# Activity:
From the data below, retype exactly the lines starting with the one that contains "header_bytes m ++" and ending with the one that contains "Definition example_header : msghdr", both included.

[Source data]

------------------------------

(* ===== verification/CmsgCheck.v ===== *)
(** * udp_sink: the verdict on control messages *)
From stdpp Require Import base list gmap strings.
From Stdlib Require Import ZArith Lia.
From S2P Require Import Prelude.
From S2P Require Import CLang.
From S2P Require Import Wp.
From S2P Require Import Libc.
From S2P Require Import Common.
From S2P Require Import CommonSocket.
From S2P Require Import Scripted.
From S2P Require Import Pktgen.
From S2P Require Import CheckPkt.
From S2P Require Import FloodSink.
From S2P Require Import CheckProps.
From S2P Require Import Cmsg.
From S2P Require Import CmsgSpec.
From S2P Require Import UdpSink.

#[local] Open Scope Z_scope.
#[local] Open Scope c_scope.

(** The two messages the sink looks for. *)
Definition is_pktinfo (m : cmsg) : bool :=
  (c_level m =? IPPROTO_IP) && (c_type m =? IP_PKTINFO) && (Z.of_nat (length (c_data m)) =? sizeof_in_pktinfo).
Definition is_ttl (m : cmsg) : bool :=
  (c_level m =? IPPROTO_IP) && (c_type m =? IP_TTL) && (Z.of_nat (length (c_data m)) =? sizeof_int).

Definition ttl_after (t : Z) (m : cmsg) : Z := if is_ttl m then i32 (le_val (c_data m)) else t.
Definition found_ttl (l : list cmsg) : Z := foldl ttl_after 0 l.

(** The verdict: exactly what was requested is there. *)
Definition cmsgs_accepted (p : sink_params) (l : list cmsg) : bool :=
  if negb (truth (recv_ttl p)) && negb (truth (recv_pktinfo p)) then bool_decide (l = [])
  else (recv_ttl p =? of_bool (truth (found_ttl l))) && (recv_pktinfo p =? of_bool (existsb is_pktinfo l)).

Definition is_bit (z : Z) : Prop := z = 0 \/ z = 1.

Lemma lxor_bit a b : is_bit a -> truth (Z.lxor a (of_bool b)) = negb (a =? of_bool b).
Proof. by intros [-> | ->]; destruct b. Qed.

Section Check.
Context {K : Kernel}.
#[local] Abbreviation W := (world statics).
Variables (F : Prop) (h : msghdr) (b o : Z) (lb : list mbyte) (l : list cmsg) (ctl : list Z) (w0 : W).
Hypothesis Hctl : controls l ctl.
Hypothesis Hok : Forall cmsg_ok l.
Hypothesis Hc : msg_control h = Ptr b o.
Hypothesis Hlen : msg_controllen h = Z.of_nat (length ctl).
Hypothesis Ho : 0 <= o.
Hypothesis Hin : (Z.to_nat o + length ctl <= length lb)%nat.
Hypothesis Hbytes : get_bytes (Z.to_nat o) (length ctl) lb = Some <$> ctl.
Hypothesis Hsize : Z.of_nat (length ctl) < 2 ^ 63.
Hypothesis Hmem : w_mem w0 !! b = Some lb.

(** The data of a message can be read. *)
Lemma data_spec done m rest (Q : list Z -> W -> Prop) X w :
  l = done ++ m :: rest -> w_mem w !! b = Some lb -> Q (c_data m) w ->
  wpg F (load (cmsg_data (seen b o done m)) (Z.of_nat (length (c_data m)))) Q X w.
Proof.
  intros Hl Hb HQ. destruct (ctl_split l ctl done m rest Hctl Hl) as (Hoff & Htot & _ & Hd).
  pose proof (cmsg_size_space m) as Hsp. pose proof (offset_nonneg rest).
  unfold cmsg_size, sizeof_cmsghdr in *. unfold seen. cbn [cmsg_data]. unfold sizeof_cmsghdr.
  replace (o + offset_of done + 16) with (o + (offset_of done + 16)) by lia.
  eapply load_spec; [exact Hb|lia|rewrite Nat2Z.id; lia| |exact HQ].
  rewrite Nat2Z.id. apply (control_get o lb ctl); try done; try lia.
  rewrite <- Hd at 2. f_equal. lia.
Qed.

Lemma dlen_seen done m rest :
  l = done ++ m :: rest -> CMSG_DLEN (seen b o done m) = Z.of_nat (length (c_data m)).
Proof.
  intros Hl. destruct (ctl_split l ctl done m rest Hctl Hl) as (Hoff & Htot & _).
  pose proof (cmsg_size_space m) as Hsp. pose proof (offset_nonneg rest).
  unfold cmsg_size, sizeof_cmsghdr in *. unfold CMSG_DLEN, seen, cmsg_size, sizeof_cmsghdr. cbn [cmsg_len].
  replace (16 + Z.of_nat (length (c_data m)) - 16) with (Z.of_nat (length (c_data m))) by lia.
  apply u64_id. lia.
Qed.

(** The messages found among those visited. *)
Definition found (done : list cmsg) (a : option ptr * Z) (w : W) : Prop :=
  w = w0 /\ a.2 = found_ttl done /\
  match a.1 with
  | None => existsb is_pktinfo done = false
  | Some q => existsb is_pktinfo done = true /\
      exists d m rest, l = d ++ m :: rest /\ is_pktinfo m = true /\ q = cmsg_data (seen b o d m)
  end.

Lemma check_cmsg_body_spec done m rest a w X :
  l = done ++ m :: rest -> found done a w ->
  wpg F (check_cmsg_body a (seen b o done m)) (fun a' w' => found (done ++ [m]) a' w') X w.
Proof.
  intros Hl (-> & Ha2 & Ha1). destruct a as [fp ft]. cbn [fst snd] in *. subst ft.
  unfold check_cmsg_body. rewrite (dlen_seen done m rest Hl). cbn [cmsg_level cmsg_type seen].
  assert (Httl : found_ttl (done ++ [m]) = ttl_after (found_ttl done) m).
  { unfold found_ttl. by rewrite foldl_snoc. }
  assert (Hpkt : existsb is_pktinfo (done ++ [m]) = existsb is_pktinfo done || is_pktinfo m).
  { rewrite existsb_app. cbn. by rewrite orb_false_r. }
  fold (is_pktinfo m). fold (is_ttl m). unfold ttl_after in Httl.
  destruct (is_pktinfo m) eqn:Ep; [|destruct (is_ttl m) eqn:Et].
  - assert (is_ttl m = false) as Et.
    { unfold is_pktinfo, is_ttl in *. apply andb_true_iff in Ep as [[_ E%Z.eqb_eq]%andb_true_iff _].
      rewrite E. change (IP_PKTINFO =? IP_TTL) with false. by rewrite andb_false_r. }
    rewrite Et in Httl. wp_step. split_and!; [done|done|]. cbn [fst].
    rewrite Hpkt, orb_true_r. split; [done|]. by exists done, m, rest.
  - wp_step. apply andb_true_iff in Et as [_ E%Z.eqb_eq]. rewrite <- E.
    eapply data_spec; [exact Hl|done|]. wp_step. split_and!; [done|done|]. cbn [fst].
    rewrite Hpkt, orb_false_r. exact Ha1.
  - wp_step. split_and!; [done|done|]. cbn [fst]. rewrite Hpkt, orb_false_r. exact Ha1.
Qed.

Lemma pktinfo_args_spec d m rest (Q : list arg -> W -> Prop) X :
  l = d ++ m :: rest -> is_pktinfo m = true -> (forall args, Q args w0) ->
  wpg F (pktinfo_args (cmsg_data (seen b o d m))) Q X w0.
Proof.
  intros Hl Hp HQ. apply andb_true_iff in Hp as [_ E%Z.eqb_eq]. unfold pktinfo_args.
  wp_step. rewrite <- E. eapply data_spec; [exact Hl|done|]. wp_step. apply HQ.
Qed.

Lemma check_cmsg_spec p max_len :
  is_bit (recv_ttl p) -> is_bit (recv_pktinfo p) -> Z.of_nat (length ctl) <= max_len < 2 ^ 63 ->
  wpg F (check_cmsg h p max_len)
    (fun _ w' => cmsgs_accepted p l = true /\ w_mem w' = w_mem w0 /\ w_st w' = w_st w0 /\ w_log w' = w_log w0)
    (fun code _ => code = EXIT_FAIL_SOCK /\ cmsgs_accepted p l = false) w0.
Proof.
  intros Ht Hp Hmax. unfold check_cmsg, cmsgs_accepted. rewrite Hlen.
  destruct (negb (truth (recv_ttl p)) && negb (truth (recv_pktinfo p))).
  { pose proof (controls_length _ _ Hctl) as Hcl. unfold truth.
    destruct (Z.eqb_spec (Z.of_nat (length ctl)) 0) as [E|E]; cbn [negb].
    - wp_step. split_and!; try done. apply bool_decide_eq_true. rewrite E in Hcl.
      clear - Hcl. destruct l as [|m l']; [done|]. unfold offset_of in Hcl. cbn in Hcl.
      fold (offset_of l') in Hcl. pose proof (cmsg_size_space m). pose proof (offset_nonneg l').
      unfold sizeof_cmsghdr in *. lia.
    - do 3 wp_step. split; [done|]. apply bool_decide_eq_false. intros Hnil.
      rewrite Hnil in Hcl. unfold offset_of in Hcl. cbn in Hcl. lia. }
  rewrite (u64_id max_len) by (unfold is_u64; lia). rewrite (proj2 (Z.ltb_ge _ _)) by lia.
  wp_step. eapply (cmsg_fold_spec F h b o lb l ctl) with (I := found); try done.
  { by intros done a w (-> & _). }
  { intros; by eapply check_cmsg_body_spec. }
  intros [fp ft] w (-> & Ha2 & Ha1). cbn [fst snd] in *. subst ft.
  rewrite (lxor_bit _ (truth _) Ht). destruct (recv_ttl p =? _); cbn [negb andb]; [|by do 3 wp_step].
  assert (Hfp : bool_decide (is_Some fp) = existsb is_pktinfo l).
  { destruct fp as [q|]; [destruct Ha1 as [-> _]|rewrite Ha1]; done. }
  rewrite Hfp, (lxor_bit _ _ Hp). destruct (recv_pktinfo p =? _); cbn [negb].
  - wp_step. wp_step. wp_step; [by wp_step|]. wp_step.
    destruct fp as [q|].
    + destruct Ha1 as (_ & d & m & rest & Hl & Hm & ->). wp_step.
      eapply pktinfo_args_spec; [exact Hl|done|]. intros args. by repeat wp_step.
    + by repeat wp_step.
  - wp_step. destruct fp as [q|].
    + destruct Ha1 as (_ & d & m & rest & Hl & Hm & ->).
      eapply pktinfo_args_spec; [exact Hl|done|]. intros args. by do 3 wp_step.
    + wp_step. by do 3 wp_step.
Qed.
End Check.

(** ** The properties *)

(** C21: [check_cmsg], on a control buffer the system filled with the messages
    [l] (any number, of any levels and types, however padded): it returns, having
    changed nothing, exactly when the packet information is there if and only if
    it was asked for, and a TTL other than 0 if and only if it was asked for
    (with neither asked for, when there is no control data at all); in every
    other case it ends the program with EXIT_FAIL_SOCK.  The traversal never
    reads beyond the messages. *)
Theorem check_cmsg_verdict (K : Kernel) (h : msghdr) (b o : Z) (lb : list mbyte) (l : list cmsg)
  (ctl : list Z) (p : sink_params) (max_len : Z) (w : world statics) :
  controls l ctl -> Forall cmsg_ok l -> msg_control h = Ptr b o ->
  msg_controllen h = Z.of_nat (length ctl) -> 0 <= o -> (Z.to_nat o + length ctl <= length lb)%nat ->
  get_bytes (Z.to_nat o) (length ctl) lb = Some <$> ctl -> w_mem w !! b = Some lb ->
  is_bit (recv_ttl p) -> is_bit (recv_pktinfo p) -> Z.of_nat (length ctl) <= max_len < 2 ^ 63 ->
  wp (check_cmsg h p max_len)
    (fun _ w' => cmsgs_accepted p l = true /\ w_mem w' = w_mem w /\ w_st w' = w_st w /\ w_log w' = w_log w)
    (fun code _ => code = EXIT_FAIL_SOCK /\ cmsgs_accepted p l = false) w.
Proof.
  intros Hctl Hok Hc Hlen Ho Hin Hb Hm Ht Hp Hmax.
  apply (check_cmsg_spec False h b o lb l ctl w); try done. lia.
Qed.

(** A control buffer with packet information and a TTL of 64. *)
Definition example_cmsgs : list cmsg :=
  [Cmsg IPPROTO_IP IP_PKTINFO [1; 0; 0; 0; 10; 0; 0; 1; 10; 0; 0; 1]; Cmsg IPPROTO_IP IP_TTL [64; 0; 0; 0]].

Definition encode (m : cmsg) : list Z :=
  header_bytes m ++ c_data m ++ replicate (Z.to_nat (CMSG_ALIGN (cmsg_size m) - cmsg_size m)) 0.

Definition example_ctl : list Z := concat (encode <$> example_cmsgs).

Definition example_world : @world scripted statics :=
  @World scripted statics [] {[1 := (Some <$> example_ctl) ++ replicate 100 None]} 2 [] [] 0 (Statics hdr_zero).

Definition example_header : msghdr := Msghdr NULL 0 [] 0 (Ptr 1 0) (Z.of_nat (length example_ctl)) 0.

Definition example_wants : sink_params := set_recv_pktinfo 1 (set_recv_ttl 1 (level_params 0)).

Lemma check_cmsg_verdict_witness :
  wp (check_cmsg example_header example_wants 512)
    (fun _ w' => cmsgs_accepted example_wants example_cmsgs = true /\ w_mem w' = w_mem example_world /\
       w_st w' = w_st example_world /\ w_log w' = w_log example_world)
    (fun code _ => code = EXIT_FAIL_SOCK /\ cmsgs_accepted example_wants example_cmsgs = false) example_world.
Proof.
  apply (check_cmsg_verdict scripted example_header 1 0 ((Some <$> example_ctl) ++ replicate 100 None)
    example_cmsgs example_ctl example_wants 512 example_world).
  - exists (replicate 4 0). eexists. split; [reflexivity|]. split; [reflexivity|].
    exists (replicate 4 0), []. split; [reflexivity|]. split; reflexivity.
  - repeat constructor; vm_compute; try discriminate; reflexivity.
  - reflexivity.
  - reflexivity.
  - discriminate.
  - vm_compute. lia.
  - reflexivity.
  - reflexivity.
  - right. reflexivity.
  - right. reflexivity.
  - vm_compute. split; [discriminate|reflexivity].
Defined.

------------------------------

# Solution for this exercise:
  header_bytes m ++ c_data m ++ replicate (Z.to_nat (CMSG_ALIGN (cmsg_size m) - cmsg_size m)) 0.

Definition example_ctl : list Z := concat (encode <$> example_cmsgs).

Definition example_world : @world scripted statics :=
  @World scripted statics [] {[1 := (Some <$> example_ctl) ++ replicate 100 None]} 2 [] [] 0 (Statics hdr_zero).

Definition example_header : msghdr := Msghdr NULL 0 [] 0 (Ptr 1 0) (Z.of_nat (length example_ctl)) 0.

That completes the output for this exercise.